* Required work *
The stretch wanted below opens at the line containing "match o_keyFunc o with" and closes at the line containing "if o_missThreshold o <?". Please return it exactly, with no other lines.

Top of Data records

(** The result is whether something changed, and whether an entry was admitted. *)
Definition apply_entry (cid senderUUID : string) (e : RosterEntry) : M (bool * bool) :=
  if bool_decide (re_NodeUUID e = id_NodeUUID self) then mret (false, false) else
  pin ← get (Get (re_NodeUUID e));
  match pin with
  | Some pin =>
      if pin_AdmissionEpoch pin <? re_AdmissionEpoch e then
        p ← admit_entry cid senderUUID e; mret (p, p)
      else
        _ ← AddEndorsements (re_NodeUUID e) (re_Endorsements e);
        c ← (if bool_decide (re_NodeUUID e = senderUUID) then refreshMemberIdentity e else mret false);
        mret (c, false)
  | None => p ← admit_entry cid senderUUID e; mret (p, p)
  end.

Fixpoint members_pass (cid senderUUID : string) (entries : list RosterEntry) : M (bool * bool) :=
  match entries with
  | [] => mret (false, false)
  | e :: entries =>
      r ← apply_entry cid senderUUID e;
      r' ← members_pass cid senderUUID entries;
      mret (r.1 || r'.1, r.2 || r'.2)
  end.

(** The loop of [applyMembers]: passes until one admits nothing. *)
Fixpoint members_loop (fuel : nat) (entries : list RosterEntry) (cid senderUUID : string) (changed : bool) : M bool :=
  match fuel with
  | O => mret changed
  | S fuel =>
      r ← members_pass cid senderUUID entries;
      if r.2 : bool then members_loop fuel entries cid senderUUID (changed || r.1) else mret (changed || r.1)
  end.
Definition applyMembers (entries : list RosterEntry) (cid senderUUID : string) : M bool :=
  members_loop (S (length entries)) entries cid senderUUID false.

Definition mergeRosterLocked (remote : Roster) (senderUUID : string) : M bool :=
  pending ← get m_teardownPending;
  cid ← get m_clusterID;
  if pending || bool_decide (cid = "") || negb (bool_decide (ro_ClusterID remote = cid)) then mret false else
  c1 ← applyRemovalProofs (ro_RemovalProofs remote) cid;
  c2 ← applyTombstones (ro_Tombstones remote) cid;
  c3 ← applyMembers (ro_Members remote) cid senderUUID;
  mret (c1 || c2 || c3).

(** * Address learning and dialling (addresses.go) *)

Definition learnPeerAddressesLocked (uuid observed : string) (reports : list string) (successAddr : string) (t : Z) : M bool :=
  pin ← get (Get uuid);
  pending ← get m_teardownPending;
  members ← get m_members;
  match pin, members !! uuid with
  | Some pin, Some n =>
      if pending || negb (bool_decide (cn_State n = stateMember)) || negb (cn_AdmissionEpoch n =? pin_AdmissionEpoch pin)
         || negb (bool_decide (cn_ClusterID n = pin_ClusterID pin)) then mret false else
      let r := learn_member t port observed reports successAddr n in
      modify (fun m => set_members (<[uuid := r.1]> (m_members m)) m);; mret r.2
  | _, _ => mret false
  end.

(** The endpoints to dial and whether one of them is a reserved probe. *)
Definition limitCandidateDials (uuid : string) (addrs : list string) (t : Z) : M (list string * bool) :=
  members ← get m_members;
  match members !! uuid with
  | None => mret ([], false)
  | Some n =>
      let r := limit_dials t addrs n in
      modify (fun m => set_members (<[uuid := r.1.1]> (m_members m)) m);; mret (r.1.2, r.2)
  end.

Definition reservePeerDialCandidates (uuid : string) (addrs : list string) : M (list string) :=
  t ← now;
  r ← limitCandidateDials uuid addrs t;
  if negb r.2 then mret r.1 else
  ok ← persistMembersErr;
  if ok : bool then mret r.1 else
  t ← now; r ← limitCandidateDials uuid r.1 t; mret r.1.

(** * The roster endpoint (roster_http.go) *)

(** A connection's client certificate: parsed, and its bytes. *)
Definition peer_cert : Type := option (Certificate * string).

(** The principal as the shared package reads it: a URI name that is the bare prefix counts. *)
Definition UUIDFromCert (c : Certificate) : string :=
  match omap (cut_prefix nodeURISANPrefix) (ct_URIs c) with u :: _ => u | [] => ct_CommonName c end.

Definition verifyClientPin (client : peer_cert) (m : Manager) : option string :=
  if m_teardownPending m then None else
  match client with
  | None => None
  | Some (c, der) => let uuid := UUIDFromCert c in
                     if bool_decide (uuid = "") || negb (MatchDER uuid der m) then None else Some uuid
  end.

Record rosterRejection : Type := mkRejection { rr_Tombstones : list Tombstone; rr_RemovalProofs : list RemovalProof }.

(** What names the caller in its certificate: at most one tombstone and one proof. *)
Definition rejectRosterReconcile (client : peer_cert) (m : Manager) : rosterRejection :=
  match client with
  | None => mkRejection [] []
  | Some (c, _) =>
      let uuid := uuidFromCert c in
      if bool_decide (uuid = "") then mkRejection [] [] else
      mkRejection (match tombstoneFor uuid m with Some t => [t] | None => [] end)
        (match List.find (fun p => bool_decide (proof_uuid p = uuid)) (snapshotRemovalProofs m) with
         | Some p => [p] | None => [] end)
  end.

Inductive RosterResponse : Type := RRejected (r : rosterRejection) | RInvalid | RStale | ROk (r : Roster).

(** Before the body is read: who calls, with which pin, in which admission. *)
Definition roster_begin (client : peer_cert) (m : Manager) : option (string * TrustedPin * (string * Z)) :=
  match verifyClientPin client m with
  | None => None
  | Some u => (fun pin => (u, pin, currentAdmission m)) <$> Get u m
  end.

(** After: the same caller in the same admissions, or nothing.  [remote] is [None] when the
    body does not decode; [observed] is the caller's address. *)
Definition roster_end (client : peer_cert) (sender : string) (pin0 : TrustedPin) (a0 : string * Z)
    (remote : option Roster) (observed : string) (hosts : list string) : M RosterResponse :=
  match remote with
  | None => mret RInvalid
  | Some remote =>
      a ← get currentAdmission;
      current ← get (Get sender);
      valid ← get (verifyClientPin client);
      if bool_decide (valid = None)
         || match current with Some pin => negb (pin_AdmissionEpoch pin =? pin_AdmissionEpoch pin0) | None => true end
         || bool_decide (a.1 = "") || negb (bool_decide (a = a0))
      then mret RStale else
      changed ← mergeRosterLocked remote sender;
      learnt ← (if bool_decide (ro_ClusterID remote = a.1)
                then t ← now; learnPeerAddressesLocked sender (hostOnly observed) (ro_SelfAddresses remote) "" t
                else mret false);
      when (learnt || changed) persistMembers;;
      when (learnt || changed) emitNodesChanged;;
      r ← get (buildLocalRoster hosts); mret (ROk r)
  end.
Lemma signer_vouched m0 cid entries m by_ e pub :
  identity_of m = identity_of m0 -> sound_from m0 cid entries m ->
  trustedAdmissionEpoch self by_ m = Some e -> trustedPub self by_ m = Some pub -> vouched m0 cid entries by_ e pub.
Proof.
  unfold trustedAdmissionEpoch, trustedPub. intros Hi [Hs _] He Hp. destruct (bool_decide (by_ = id_NodeUUID self)) eqn:Eb; unbool.
  - subst. assert (currentAdmission m = currentAdmission m0) as Ea by (unfold currentAdmission, identity_of in *; congruence).
    rewrite Ea in He. destruct ((currentAdmission m0).2 =? 0) eqn:E0; [done |]. unbool. injection He as <-. injection Hp as <-.
    by apply vouched_self.
  - unfold Get, PubKey in *. destruct (ts_pins (m_trust m) !! by_) as [pin|] eqn:Epin; [| done]. case_bool; [done |]. injection He as <-.
    destruct (Hs by_ (pin_AdmissionEpoch pin) pub) as [H | (_ & H & _)]; [| by apply vouched_pinned | done].
    split; [| done]. unfold epochs, pins. by rewrite lookup_fmap, Epin.
Qed.

Lemma endorsed_vouched m0 cid entries m e der pub :
  identity_of m = identity_of m0 -> sound_from m0 cid entries m -> e ∈ entries -> re_NodeUUID e <> id_NodeUUID self ->
  validateEntryCert e = Some der -> pubFromDER der = Some pub -> entryEndorsed self e cid m = true ->
  vouched m0 cid entries (re_NodeUUID e) (re_AdmissionEpoch e) pub.
Proof.
  intros Hi Hs Hin Hu Hv Hk. unfold entryEndorsed. destruct (re_AdmissionEpoch e =? 0) eqn:E0; [done |]. unbool.
  rewrite existsb_exists. intros (s & Hsin & Hvo). unfold vouches in Hvo.
  destruct (_ || _) eqn:E1; [done |]. unbool.
  destruct (trustedAdmissionEpoch self (en_By s) m) as [be|] eqn:Ebe; [| done].
  destruct (be =? en_ByAdmissionEpoch s) eqn:E2; [| done]. unbool. subst be.
  destruct (trustedPub self (en_By s) m) as [by_pub|] eqn:Eb; [| done].
  apply (vouched_entry _ _ _ e der pub s by_pub); try done; [by apply list_elem_of_In | by eapply signer_vouched].
Qed.

Lemma member_step_sound m0 cid entries m m' :
  store_ok (m_trust m) -> identity_of m = identity_of m0 -> sound_from m0 cid entries m -> member_step cid entries m m' ->
  sound_from m0 cid entries m'.
Proof.
  intros Hok Hi Hs [Ha | e Hin (Hu & Hw & Hsup & He & Hok' & Hi' & (der & pub & Hv & Hk & Ee & Ed & Ep & _) & Hc)].
  - destruct (Ha Hok) as (_ & Hau & _). unfold sound_from, trusts, watched.
    assert (epochs m' = epochs m /\ pubs m' = pubs m /\ standing m' = standing m) as (-> & -> & Hst)
      by (unfold authority in Hau; split_and!; congruence).
    apply standing_parts in Hst as (-> & _). exact Hs.
  - pose proof (endorsed_vouched _ _ _ _ _ _ _ Hi Hs Hin Hu Hv Hk He) as Hvo. destruct Hs as [Ht Hp].
    assert (forall n, watched (re_NodeUUID e) n m -> n < re_AdmissionEpoch e) as Hlt.
    { intros n [(p & Hpr & Hn) | (e' & He' & Hn)].
      - unfold supersededByTombstone, removalProofFor in Hsup. change (m_removalProofs m) with (proofs m) in Hsup.
        rewrite Hpr in Hsup. unbool. lia.
      - unfold wants in Hw. rewrite He' in Hw. unbool. lia. }
    split.
    + intros u n k. unfold trusts. rewrite Ee, Ep. destruct (decide (u = re_NodeUUID e)) as [-> | Hne].
      * rewrite !lookup_insert_eq. intros [[= <-] [= <-]]. right. split_and!; [done | done |]. intros p Hpr.
        apply Hlt, Hp. left. by exists p.
      * rewrite !lookup_insert_ne by done. apply Ht.
    + intros u n Hwt. apply Hp in Hwt. revert Hwt. apply (cleared_watched _ _ _ _ _ Hc); rewrite ?Ee.
      * apply lookup_insert_eq.
      * intros v Hne. by apply lookup_insert_ne.
      * intros e' He'. unfold wants in Hw. rewrite He' in Hw. unbool. lia.
Qed.
Lemma legacy_sparing cid : sparing (MigrateLegacyAdmissions cid).
Proof.
  intros m. unfold MigrateLegacyAdmissions. run.
  assert (Forall (fun x => store_ok (m_trust m) -> epochs m !! u = None -> held_as m x) (range (ts_pins (m_trust m)))) as Hl.
  { apply Forall_forall. intros [k pin] Hin%elem_of_range A B. change (ts_pins (m_trust m)) with (pins m) in Hin.
    split; simpl; [| by apply (store_pin (m_trust m))].
    intros ->. unfold epochs in B. by rewrite lookup_fmap, Hin in B. }
  intros A B. eapply spares_trans; [apply migrate_pins_spares | apply core_spares, announce_core | done | done].
  eapply Forall_impl; [exact Hl |]. auto.
Qed.

Lemma AddEndorsements_sparing v es : sparing (AddEndorsements v es).
Proof. intros m. apply amends_spares, AddEndorsements_amends. Qed.

Lemma migrate_endorsements_sparing cid e l es : sparing (migrate_endorsements self cid e l es).
Proof.
  revert es. induction l as [|pin l IH]; intros es; simpl; [apply sparing_frame; framed |].
  out_case; [apply IH |]. out_case; [apply IH |]. apply sparing_bind; [apply sparing_frame; framed |]. intros en.
  apply sparing_bind; [apply AddEndorsements_sparing |]. intros [|]; [apply IH | apply sparing_frame; framed].
Qed.

Lemma migrate_sparing cid e : sparing (migrateLegacyAdmissions self cid e).
Proof.
  unfold migrateLegacyAdmissions. out_case; [apply sparing_frame; framed |]. apply sparing_bind; [apply legacy_sparing |].
  intros ok. out_case; [apply sparing_frame; framed |]. apply sparing_bind; [apply sparing_frame; framed |]. intros l.
  apply sparing_bind; [apply migrate_endorsements_sparing |]. intros [es|]; apply sparing_frame; framed.
Qed.

Lemma prune_pins_sparing cid l : sparing (prune_pins cid l).
Proof.
  induction l as [|[k pin] l IH]; simpl; [apply sparing_frame; framed |]. apply sparing_bind; [apply sparing_frame; framed |]. intros o.
  match goal with |- sparing (if ?b then _ else _) => destruct b end; [apply IH |].
  apply sparing_bind; [apply Remove_sparing |]. intros [|]; [apply IH | apply sparing_frame; framed].
Qed.

Lemma prune_sparing cid e : sparing (pruneUnauthenticatedMembers self cid e).
Proof.
  unfold pruneUnauthenticatedMembers. do 2 (apply sparing_bind; [apply sparing_frame; framed |]; intros ?).
  apply sparing_bind; [apply sparing_frame; framed |]. intros _. apply sparing_bind; [apply prune_pins_sparing |]. intros ok.
  out_case; apply sparing_frame; framed.
Qed.
Definition nodeEqual (a b : Node) : bool :=
  if negb (bool_decide (n_Host a = n_Host b)) || negb (n_Port a =? n_Port b) then false
  else sameStringSet (n_Addresses a) (n_Addresses b) && sameStringSet (n_TXT a) (n_TXT b).

(** * Reconciliation *)

Section Browser.
Context `{!MapRange} (o : options).

Definition key (n : Node) : string :=
  match o_keyFunc o with
  | Some f => if bool_decide (f n = "") then n_ID n else f n
  | None => n_ID n
  end.

Definition Seed (nodes : list Node) (b : Browser) : Browser :=
  foldl (fun b n => set_known (<[key n := n]> (b_nodes b)) (delete (key n) (b_misses b)) b) b nodes.

Definition probeAfter : Z :=
  if o_missThreshold o <? probeAfterMisses then o_missThreshold o else probeAfterMisses.

(** The first loop: one node of the scan. *)
Definition note_seen (st : Browser * list Event) (kn : string * Node) : Browser * list Event :=
  let '(b, pending) := st in
  let '(k, node) := kn in
  (set_known (<[k := node]> (b_nodes b)) (delete k (b_misses b)) b,
   match b_nodes b !! k with
   | None => pending ++ [mkEvent Discovered node]
   | Some existing => if nodeEqual existing node then pending else pending ++ [mkEvent Updated node]
   end).

(** Whether the scan lost several nodes at once and is still excused. *)
Definition suspicious (seen : gmap string Node) (b : Browser) : bool :=
  (size seen =? 0)%nat && (1 <? size (b_nodes b))%nat.
Definition count_empty (seen : gmap string Node) (b : Browser) : Browser :=
  set_emptyScans (if suspicious seen b then b_emptyScans b + 1 else 0) b.
Definition excused (seen : gmap string Node) (b : Browser) : bool :=
  suspicious seen b && (b_emptyScans b + 1 <=? emptyScanGrace).

(** The second loop: one known node, absent from the scan or not. *)
Definition note_missed (seen : gmap string Node) (st : Browser * list Event * list Node)
    (kn : string * Node) : Browser * list Event * list Node :=
  let '(b, pending, probe) := st in
  let '(k, node) := kn in
  match seen !! k with
  | Some _ => st
  | None =>
      let m := misses_of b k + 1 in
      let b := set_known (b_nodes b) (<[k := m]> (b_misses b)) b in
      if negb (o_liveness o) then
        if o_missThreshold o <=? m
        then (set_known (delete k (b_nodes b)) (delete k (b_misses b)) b,
              pending ++ [mkEvent Removed node], probe)
        else (b, pending, probe)
      else (b, pending, if probeAfter <=? m then probe ++ [node] else probe)
  end.

(** Everything [reconcile] does under its first lock: the new state, the events so far
    and the nodes to probe. *)
Definition observe (seen : gmap string Node) (b : Browser) : Browser * list Event * list Node :=
  let '(b, pending) := foldl note_seen (b, []) (range seen) in
  if o_noEvict o then (b, pending, [])
  else
    let quiet := excused seen b in
    let b := count_empty seen b in
    if quiet then (b, pending, [])
    else foldl (note_missed seen) (b, pending, []) (range (b_nodes b)).

Definition probeLiveness (alive : Node -> bool) (nodes : list Node) : list (Node * bool) :=
  (fun n => (n, alive n)) <$> nodes.

(** The last loop: one verdict. *)
Definition apply_verdict (st : Browser * list Event) (v : Node * bool) : Browser * list Event :=
  let '(b, pending) := st in
  let k := key v.1 in
  if v.2 then
    match b_nodes b !! k with
    | Some _ => (set_known (b_nodes b) (<[k := 0]> (b_misses b)) b, pending)
    | None => st
    end
  else
    match b_nodes b !! k with
    | Some cur =>
        if o_missThreshold o <=? misses_of b k
        then (set_known (delete k (b_nodes b)) (delete k (b_misses b)) b,
              pending ++ [mkEvent Removed cur])
        else st
    | None => st
    end.

Definition reconcile (seen : gmap string Node) (alive : Node -> bool) (b : Browser)
    : Browser * list Event :=
  let '(b, pending, probe) := observe seen b in
  foldl apply_verdict (b, pending) (probeLiveness alive probe).

(** One scan as the browser meets it: what it saw, and what each node would answer. *)
Record Scan : Type := mkScan { sc_seen : gmap string Node; sc_alive : Node -> bool }.

Fixpoint run (b : Browser) (scans : list Scan) : Browser * list Event :=
  match scans with
  | [] => (b, [])
  | s :: scans =>
      let '(b, events) := reconcile (sc_seen s) (sc_alive s) b in
      let '(b, events') := run b scans in (b, events ++ events')
  end.

(** * Send failures *)

Definition count_send (m : gmap string Z) (outcome : string * bool) : gmap string Z :=
  if outcome.2 then delete outcome.1 m
  else <[outcome.1 := default 0 (m !! outcome.1) + 1]> m.

Definition recordSendOutcomes (outcomes : gmap string bool) (b : Browser) : Browser :=
  let m := foldl count_send (b_sendMisses b) (range outcomes) in
  set_sendMisses (filter (fun p => is_Some (outcomes !! p.1)) m) b.

Definition SendFailures (b : Browser) : gmap string bool :=
  (fun _ => true) <$> filter (fun p : string * Z => sendFailureThreshold <= p.2) (b_sendMisses b).
End Browser.

(** * Comparison of lists as multisets *)

Lemma tally_lookup d m s t :
  default 0 (tally d m s !! t) = default 0 (m !! t) + (if bool_decide (s = t) then d else 0).
Proof.
  unfold tally. case_bool_decide as Hst; [subst; by rewrite lookup_insert_eq |].
  rewrite lookup_insert_ne by done. lia.
Qed.

Definition occurrences (t : string) (l : list string) : Z := Z.of_nat (count_occ String.string_dec l t).

Lemma tally_all d m l t : default 0 (foldl (tally d) m l !! t) = default 0 (m !! t) + d * occurrences t l.
Proof.
  revert m. induction l as [|s l IH]; intros m; cbn [foldl]; [unfold occurrences; cbn; lia |].
  rewrite IH, tally_lookup. unfold occurrences. cbn [count_occ].
  destruct (String.string_dec s t); case_bool_decide; try done; lia.
Qed.

Lemma zero_default (m : gmap string Z) :
  map_Forall (fun _ n => n = 0) m <-> forall t, default 0 (m !! t) = 0.
Proof.
  split; intros Hm t.
  - destruct (m !! t) as [n|] eqn:E; [by apply (Hm t) | done].
  - intros n Hn. specialize (Hm t). by rewrite Hn in Hm.
Qed.

(** [sameStringSet] decides equality up to order. *)
Lemma sameStringSet_perm a b : sameStringSet a b = true <-> a ≡ₚ b.
Proof.
  unfold sameStringSet. rewrite andb_true_iff, !bool_decide_eq_true, zero_default.
  rewrite (Permutation_count_occ String.string_dec). split.
  - intros [_ Hz] t. specialize (Hz t). rewrite !tally_all, lookup_empty in Hz. cbn in Hz.
    unfold occurrences in Hz. lia.
  - intros Hc. split.
    + by apply Permutation_length, (Permutation_count_occ String.string_dec).
    + intros t. rewrite !tally_all, lookup_empty. unfold occurrences. rewrite Hc. cbn. lia.
Qed.

(** Two records say the same thing: the browser's own comparison, as a relation. *)
Definition same_record (a b : Node) : Prop := nodeEqual a b = true.

Lemma same_record_spec a b :
  same_record a b <->
  n_Host a = n_Host b /\ n_Port a = n_Port b /\ n_Addresses a ≡ₚ n_Addresses b /\ n_TXT a ≡ₚ n_TXT b.
Proof.
  unfold same_record, nodeEqual.
  destruct (bool_decide (n_Host a = n_Host b)) eqn:Hh; cbn; unbool; [| naive_solver].
  destruct (Z.eqb_spec (n_Port a) (n_Port b)); cbn; [| naive_solver].
  rewrite andb_true_iff, !sameStringSet_perm. naive_solver.
Qed.

#[export] Instance same_record_equiv : Equivalence same_record.
Proof.
  split.
  - intros a. by apply same_record_spec.
  - intros a b. rewrite !same_record_spec. intros (? & ? & ? & ?). by repeat split.
  - intros a b c. rewrite !same_record_spec. intros (? & ? & ? & ?) (? & ? & ? & ?).
    repeat split; etransitivity; eauto.
Qed.

(** * One machine per node *)

Section Machine.
Context `{!MapRange} (o : options).

Definition cell : Type := option Node * Z.

Definition cell_of (b : Browser) (k : string) : cell := (b_nodes b !! k, misses_of b k).

(** What one scan does to one node. *)
Definition cell_step (quiet : bool) (seen : option Node) (alive : Node -> bool) (c : cell)
    : cell * list Event :=
  match seen, c.1 with
  | Some n, None => ((Some n, 0), [mkEvent Discovered n])
  | Some n, Some e => ((Some n, 0), if nodeEqual e n then [] else [mkEvent Updated n])
  | None, None => (c, [])
  | None, Some n =>
      if o_noEvict o || quiet then (c, [])
      else if o_liveness o && (c.2 + 1 <? probeAfter o) then ((Some n, c.2 + 1), [])
      else if o_liveness o && alive n then ((Some n, 0), [])
      else if o_missThreshold o <=? c.2 + 1 then ((None, 0), [mkEvent Removed n])
      else ((Some n, c.2 + 1), [])
  end.

Definition keyed (m : gmap string Node) : Prop := forall k n, m !! k = Some n -> key o n = k.

(** Known nodes are filed under their key, and only known nodes have misses. *)
Record wf (b : Browser) : Prop := {
  wf_keyed : keyed (b_nodes b);
  wf_misses : forall k, b_nodes b !! k = None -> misses_of b k = 0
}.

Definition of_key (k : string) (events : list Event) : list Event :=
  List.filter (fun e => bool_decide (key o (ev_Node e) = k)) events.

Lemma of_key_app k l l' : of_key k (l ++ l') = of_key k l ++ of_key k l'.
Proof. apply List.filter_app. Qed.

Lemma of_key_one k t n :
  of_key k [mkEvent t n] = if bool_decide (key o n = k) then [mkEvent t n] else [].
Proof. done. Qed.

Lemma misses_known nodes misses b k :
  misses_of (set_known nodes misses b) k = default 0 (misses !! k).
Proof. done. Qed.

Definition at_key (k : string) (st : Browser * list Event) : cell * list Event :=
  (cell_of st.1 k, of_key k st.2).
Definition at_key' (k : string) (st : Browser * list Event * list Node) : cell * list Event * list Node :=
  (at_key k st.1, List.filter (fun n => bool_decide (key o n = k)) st.2).

(** The map lemmas the three loops need, in one place. *)
Ltac at_other :=
  unfold at_key', at_key, cell_of, misses_of; cbn [fst snd b_nodes b_misses set_known];
  rewrite ?of_key_app, ?of_key_one, ?List.filter_app; cbn [List.filter];
  rewrite ?lookup_delete_ne, ?lookup_insert_ne by done;
  repeat (rewrite bool_decide_false by congruence); rewrite ?app_nil_r; try done.
Ltac at_same :=
  unfold at_key', at_key, cell_of, misses_of; cbn [fst snd b_nodes b_misses set_known];
  rewrite ?of_key_app, ?of_key_one, ?List.filter_app; cbn [List.filter];
  rewrite ?lookup_insert_eq, ?lookup_delete_eq;
  repeat (rewrite bool_decide_true by congruence); rewrite ?app_nil_r; try done.

Ltac use_tests :=
  repeat match goal with H : ?x = _ |- context [?x] => lazymatch type of x with bool => rewrite H end end.
Ltac split_key a b :=
  destruct (decide (a = b)) as [-> | ?];
  [rewrite (bool_decide_true (b = b)) by done | rewrite (bool_decide_false (a = b)) by done].

(** The three loop bodies as they act on the node they concern. *)
Definition seen_upd (t : cell * list Event) (p : string * Node) : cell * list Event :=
  ((Some p.2, 0), t.2 ++ match t.1.1 with
                         | None => [mkEvent Discovered p.2]
                         | Some e => if nodeEqual e p.2 then [] else [mkEvent Updated p.2]
                         end).

Definition missed_upd (seen : gmap string Node) (k : string) (t : cell * list Event * list Node)
    (p : string * Node) : cell * list Event * list Node :=
  match seen !! k with
  | Some _ => t
  | None =>
      let '((nd, m), evs, probe) := t in
      if negb (o_liveness o) then
        if o_missThreshold o <=? m + 1 then ((None, 0), evs ++ [mkEvent Removed p.2], probe)
        else ((nd, m + 1), evs, probe)
      else ((nd, m + 1), evs, if probeAfter o <=? m + 1 then probe ++ [p.2] else probe)
  end.

Definition verdict_upd (t : cell * list Event) (v : Node * bool) : cell * list Event :=
  let '((nd, m), evs) := t in
  match nd with
  | None => t
  | Some cur =>
      if v.2 then ((nd, 0), evs)
      else if o_missThreshold o <=? m then ((None, 0), evs ++ [mkEvent Removed cur])
      else t
  end.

Bottom of Data records

* Exercise solution *
  match o_keyFunc o with
  | Some f => if bool_decide (f n = "") then n_ID n else f n
  | None => n_ID n
  end.

Definition Seed (nodes : list Node) (b : Browser) : Browser :=
  foldl (fun b n => set_known (<[key n := n]> (b_nodes b)) (delete (key n) (b_misses b)) b) b nodes.

Definition probeAfter : Z :=
  if o_missThreshold o <? probeAfterMisses then o_missThreshold o else probeAfterMisses.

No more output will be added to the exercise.